夜一拍了拍蘭的肩膀:“抱歉,可能是我平時聽新一講過太多推理技巧,不知不覺就模仿起來了。”他刻意加重了“新一”兩個字,既解釋了自己的推理風格,又暗合了蘭的猜測。

夕陽透過公寓的窗戶斜射進來,將三人的影子拉得很長。蘭看著地上的影子,忽然覺得,或許新一真的就在某個地方,用他自己的方式守護著她。

柯南鬆了口氣,悄悄給夜一遞了個眼神。夜一挑眉回應——身份保住了。

八、尾聲的餘溫

案件結束後,公寓裡恢復了寂靜。矢島徹將迦納克子的蛋糕分給大家,沒有人吃得下,只是望著窗外漸漸暗下去的天色。

鈴木秀久被排除嫌疑後,反覆向蘭道謝,又紅著眼眶說要搬走:“這裡太晦氣了……我還是找個安靜的地方寫論文吧。”

蘭把剩下的曲奇遞給矢島:“帶回去吧,也算……也算替克子學姐完成一點心意。”

回去的路上,蘭一路都很沉默。快到事務所時,她忽然停下腳步,看著柯南和夜一:“謝謝你們。如果不是你們,可能真的會冤枉好人。”

“正義總會站在真相這邊的。”夜一笑著說,語氣裡的篤定像極了工藤新一。

蘭點點頭,眼裡重新有了光:“嗯,我相信新一也是這麼想的。
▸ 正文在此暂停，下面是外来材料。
(* ===== verification/Health.v ===== *)
(** * Health checks and idle eviction
    (tako-server/src/instances/health.rs, scaling/idle.rs, runtime_events.rs)

    [check_instance] is one probe of one instance: the failure counter, the
    thresholds and the resulting transition and event; it is [start_check] and
    [finish_check], split where the code waits for the process poll and the probe,
    so that anything may happen to the app in between.  [idle_scan] is one pass
    of the idle monitor and [handle_idle_instance] the handler of its events,
    split at the point where it waits for the process to exit. *)

From S2P Require Import Prelude RustStr Instances.

Record HealthConfig := mkHealthConfig {
  unhealthy_threshold : Z;
  dead_threshold : Z;
}.

Definition HealthConfig_default : HealthConfig := mkHealthConfig 2 3.

Inductive HealthEvent :=
| EvHealthy (app id : str)
| EvUnhealthy (app id : str)
| EvDead (app id : str)
| EvRecovered (app id : str).

Definition app_name (a : App) : str := deployment_id (config a).

Definition failure_key (a : App) (id : str) : str := app_name a ++ ":"%char :: id.

(** The state after a failed probe, from the failure count. *)
Definition state_after_failure (cfg : HealthConfig) (suppressed : bool) (failures : Z)
    (current : InstanceState) : InstanceState :=
  if suppressed then Unhealthy
  else if (dead_threshold cfg <=? failures)%Z then Stopped
  else if (unhealthy_threshold cfg <=? failures)%Z then Unhealthy
  else current.

(** A check up to its first await: the state it saw, or [None] when it skips the
    instance. *)
Definition start_check (a : App) (id : str) : option InstanceState :=
  match state_of a id with
  | None | Some Starting | Some Draining | Some Stopped => None
  | Some current => Some current
  end.

(** The rest of the check, on the app as it is then: [alive] is what [try_wait] said of
    the process, [probe_ok] the outcome of the HTTP probe, [current] the state seen at
    the start. [failures] are the consecutive failures by key. *)
Definition finish_check (cfg : HealthConfig) (now_ms : Z) (alive probe_ok : bool)
    (failures : gmap str Z) (key : str) (current : InstanceState) (a : App) (id : str)
    : gmap str Z * App * option HealthEvent :=
  let name := app_name a in
  if negb alive then
    let '(a', changed) := set_instance_health_state a id Stopped in
    (delete key failures, a', if changed then Some (EvDead name id) else None)
  else if probe_ok then
    let a1 := write_instance a id (record_heartbeat now_ms) in
    if state_eqb current Healthy then (delete key failures, a1, None)
    else
      let '(a2, changed) := set_instance_health_state a1 id Healthy in
      (delete key failures, a2,
       if changed then
         Some (if state_eqb current Unhealthy then EvRecovered name id else EvHealthy name id)
       else None)
  else
    let count := (default 0 (failures !! key) + 1)%Z in
    let failures' := <[key := count]> failures in
    let new_state := state_after_failure cfg (is_instance_routing_suppressed a id) count current in
    if state_eqb new_state current then (failures', a, None)
    else
      let '(a', changed) := set_instance_health_state a id new_state in
      (failures', a',
       if changed then
         match new_state with
         | Unhealthy => Some (EvUnhealthy name id)
         | Stopped => Some (EvDead name id)
         | _ => None
         end
       else None).

(** A check during which nothing else happens to the app. *)
Definition check_instance (cfg : HealthConfig) (now_ms : Z) (alive probe_ok : bool)
    (failures : gmap str Z) (a : App) (id : str) : gmap str Z * App * option HealthEvent :=
  match start_check a id with
  | None => (failures, a, None)
  | Some current => finish_check cfg now_ms alive probe_ok failures (failure_key a id) current a id
  end.

(** [n] failed probes in a row. *)
Fixpoint fail_probes (cfg : HealthConfig) (n : nat) (now_ms : Z) (failures : gmap str Z) (a : App)
    (id : str) : gmap str Z * App :=
  match n with
  | O => (failures, a)
  | S n' =>
      let '(failures', a', _) := check_instance cfg now_ms true false failures a id in
      fail_probes cfg n' now_ms failures' a' id
  end.

(** ** Idle eviction *)

Inductive IdleEvent := InstanceIdle (app id : str) | AppIdleEvent (app : str).

(** The members of an app, in the unspecified order of the map. *)
Class InstanceIter := {
  get_instances : App -> list str;
  get_instances_perm a : get_instances a ≡ₚ elements (instances a);
}.

#[global] Program Instance instance_iter_default : InstanceIter | 100 :=
  {| get_instances a := elements (instances a) |}.
Next Obligation. done. Qed.

Section Idle.
Context `{InstanceIter}.

Definition is_healthy (a : App) (id : str) : bool := bool_decide (state_of a id = Some Healthy).

(** [Starting | Ready | Healthy]. *)
Definition is_running (a : App) (id : str) : bool :=
  match state_of a id with Some Starting | Some Ready | Some Healthy => true | _ => false end.

Definition healthy_count (a : App) : nat := length (retain (is_healthy a) (get_instances a)).

Definition idle_of (now_ms : Z) (a : App) (id : str) : Z :=
  match objs a !! id with Some i => idle_time now_ms i | None => 0 end.

(** Sort by idle time, most idle first. *)
Definition idler_leb (now_ms : Z) (a : App) (x y : str) : bool :=
  (idle_of now_ms a y <=? idle_of now_ms a x)%Z.

Definition idle_scan (now_ms : Z) (a : App) : list IdleEvent :=
  let idle := retain (fun id => is_healthy a id && (idle_timeout_ms (config a) <? idle_of now_ms a id)%Z)
                (get_instances a) in
  let can_stop := (healthy_count a - Z.to_nat (min_instances (config a)))%nat in
  (InstanceIdle (app_name a) <$> take can_stop (sort_by (idler_leb now_ms a) idle))
  ++ (if (length (retain (is_running a) (get_instances a)) =? 0)%nat
         && (min_instances (config a) =? 0)%Z
      then [AppIdleEvent (app_name a)] else []).

(** [handle_idle_event] for [InstanceIdle], up to the await of [kill]: the
    re-check that allows the eviction. *)
Definition may_evict (now_ms : Z) (a : App) (id : str) : bool :=
  match get_instance a id with
  | None => false
  | Some i =>
      negb ((Z.of_nat (healthy_count a) <=? min_instances (config a))%Z
            || negb (state_eqb (inst_state i) Healthy)
            || negb (Instances.in_flight i =? 0)%Z
            || (idle_time now_ms i <=? idle_timeout_ms (config a))%Z)
  end.

(** The rest of the handler, after [kill] returned: the instance is removed, and an
    app with nothing running and no minimum becomes idle ([true]: the cold-start
    state is reset). *)
Definition finish_evict (a : App) (id : str) : App * bool :=
  let a1 := remove_instance a id in
  if (length (retain (is_running a1) (get_instances a1)) =? 0)%nat && (min_instances (config a1) =? 0)%Z
  then (set_app_state a1 AppIdle, true) else (a1, false).

Definition handle_idle_instance (now_ms : Z) (env : KillEnv) (a : App) (id : str) : App * bool :=
  if may_evict now_ms a id then finish_evict (kill_instance a id env).1 id else (a, false).

(** [handle_idle_event] for [AppIdle]. *)
Definition handle_app_idle (a : App) : App * bool :=
  if negb (min_instances (config a) =? 0)%Z || any (is_running a) (get_instances a) then (a, false)
  else (set_app_state a AppIdle, true).
End Idle.

(** ** Escalation *)

Lemma config_set_locked a id s : config (set_instance_state_locked a id s) = config a.
Proof.
  assert (config (write_instance a id (with_state s)) = config a) as E
    by (unfold write_instance; by case_match).
  unfold set_instance_state_locked. repeat case_match; try done.
  unfold add_healthy_instance. by repeat case_match.
Qed.

(** The state of an instance after [n] consecutive failures, starting healthy. *)
Definition escalated (cfg : HealthConfig) (n : Z) : InstanceState :=
  if (n <? unhealthy_threshold cfg)%Z then Healthy
  else if (n <? dead_threshold cfg)%Z then Unhealthy else Stopped.

Lemma state_after_failure_escalated cfg c :
  (1 <= unhealthy_threshold cfg <= dead_threshold cfg)%Z -> (0 <= c < dead_threshold cfg)%Z ->
  state_after_failure cfg false (c + 1) (escalated cfg c) = escalated cfg (c + 1).
Proof.
  intros Hu Hc. unfold state_after_failure, escalated.
  destruct (dead_threshold cfg <=? c + 1)%Z eqn:E1, (unhealthy_threshold cfg <=? c + 1)%Z eqn:E2,
    (c + 1 <? unhealthy_threshold cfg)%Z eqn:E3, (c + 1 <? dead_threshold cfg)%Z eqn:E4,
    (c <? unhealthy_threshold cfg)%Z eqn:E5; bool_to_prop; try done; lia.
Qed.

(** The counter, state and routing after [c] failures of [id]. *)
Record failing (cfg : HealthConfig) (a : App) (id : str) (failures : gmap str Z) (c : Z) : Prop := {
  failing_ok : routing_ok a;
  failing_unsuppressed : id ∉ routing_suppressed a;
  failing_member : id ∈ instances a;
  failing_state : state_of a id = Some (escalated cfg c);
  failing_count : (c < dead_threshold cfg)%Z -> default 0%Z (failures !! failure_key a id) = c;
}.

Lemma failing_step cfg now failures a id c :
  (1 <= unhealthy_threshold cfg <= dead_threshold cfg)%Z -> (0 <= c)%Z -> failing cfg a id failures c ->
  let '(failures', a', _) := check_instance cfg now true false failures a id in
  failing cfg a' id failures' (c + 1).
Proof.
  intros Hu Hc [Hok Hsup Hm Hst Hcount]. unfold check_instance.
  destruct (decide (c < dead_threshold cfg)%Z) as [Hlt|Hge].
  - assert (Hnd : escalated cfg c = Healthy \/ escalated cfg c = Unhealthy).
    { unfold escalated. rewrite (proj2 (Z.ltb_lt c (dead_threshold cfg)) Hlt). by case_match; auto. }
    assert (start_check a id = Some (escalated cfg c)) as ->.
    { unfold start_check. rewrite Hst. by destruct Hnd as [-> | ->]. }
    unfold finish_check. simpl. rewrite (Hcount Hlt).
    assert (is_instance_routing_suppressed a id = false) as -> by (by apply bool_decide_eq_false).
    rewrite state_after_failure_escalated by lia.
    assert (Hset : set_instance_health_state a id (escalated cfg (c + 1))
                   = (set_instance_state_locked a id (escalated cfg (c + 1)), true)).
    { unfold set_instance_health_state. rewrite Hst. by destruct Hnd as [-> | ->]. }
    destruct (state_eqb (escalated cfg (c + 1)) (escalated cfg c)) eqn:He.
    + apply state_eqb_true in He.
      constructor; try done; [by rewrite He|]. intros _. by rewrite lookup_insert_eq.
    + rewrite Hset. destruct (set_locked_frame a id (escalated cfg (c + 1))) as [Ei Es].
      constructor; rewrite ?Ei, ?Es; try done.
      * by apply routing_ok_set_locked.
      * rewrite state_of_set_locked, decide_True, Hst by done. done.
      * intros _. unfold failure_key, app_name. rewrite config_set_locked. by rewrite lookup_insert_eq.
  - assert (forall n, (c <= n)%Z -> escalated cfg n = Stopped) as Hdead.
    { intros n Hn. unfold escalated.
      rewrite (proj2 (Z.ltb_ge n (unhealthy_threshold cfg))) by lia.
      by rewrite (proj2 (Z.ltb_ge n (dead_threshold cfg))) by lia. }
    rewrite Hdead in * by lia. unfold start_check. rewrite Hst.
    constructor; try done; [by rewrite Hdead by lia|lia].
Qed.

Lemma failing_probes cfg now id n : forall failures a c,
  (1 <= unhealthy_threshold cfg <= dead_threshold cfg)%Z -> (0 <= c)%Z -> failing cfg a id failures c ->
  failing cfg (fail_probes cfg n now failures a id).2 id (fail_probes cfg n now failures a id).1
    (c + Z.of_nat n).
Proof.
  induction n as [|n IH]; intros failures a c Hu Hc Hf; cbn [fail_probes fst snd]; [by rewrite Z.add_0_r|].
  pose proof (failing_step cfg now failures a id c Hu Hc Hf) as Hs.
  destruct (check_instance _ _ _ _ _ _ _) as [[failures' a'] ev].
  replace (c + Z.of_nat (S n))%Z with (c + 1 + Z.of_nat n)%Z by lia. apply IH; [done|lia|done].
Qed.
”

柯南抬頭望著蘭的背影,心裡默默說:蘭,我就在這裡啊。

夜一拍了拍他的肩膀,用只有兩人能聽到的聲音說:“下次別再冒險了,身份暴露可就麻煩了。”

柯南咧嘴一笑,露出兩顆小虎牙:“知道啦,不過……看到蘭姐姐相信新一,好像也不錯。”

夜色漸濃,毛利偵探事務所的燈光亮了起來,毛利小五郎還在呼呼大睡,桌上的啤酒罐倒了一地。蘭走進廚房,開始準備晚飯,哼著的還是新一最喜歡的那首歌。

柯南坐在沙發上,看著廚房裡忙碌的蘭,覺得這場風波過後,有些東西似乎從未改變——比如蘭的等待,比如他守護的決心。而那個用哥哥身份完成的推理,就像投入湖面的石子,漾開一圈漣漪後,終究會歸於平靜,只留下心照不宣的默契,在往後的日子裡繼續發酵。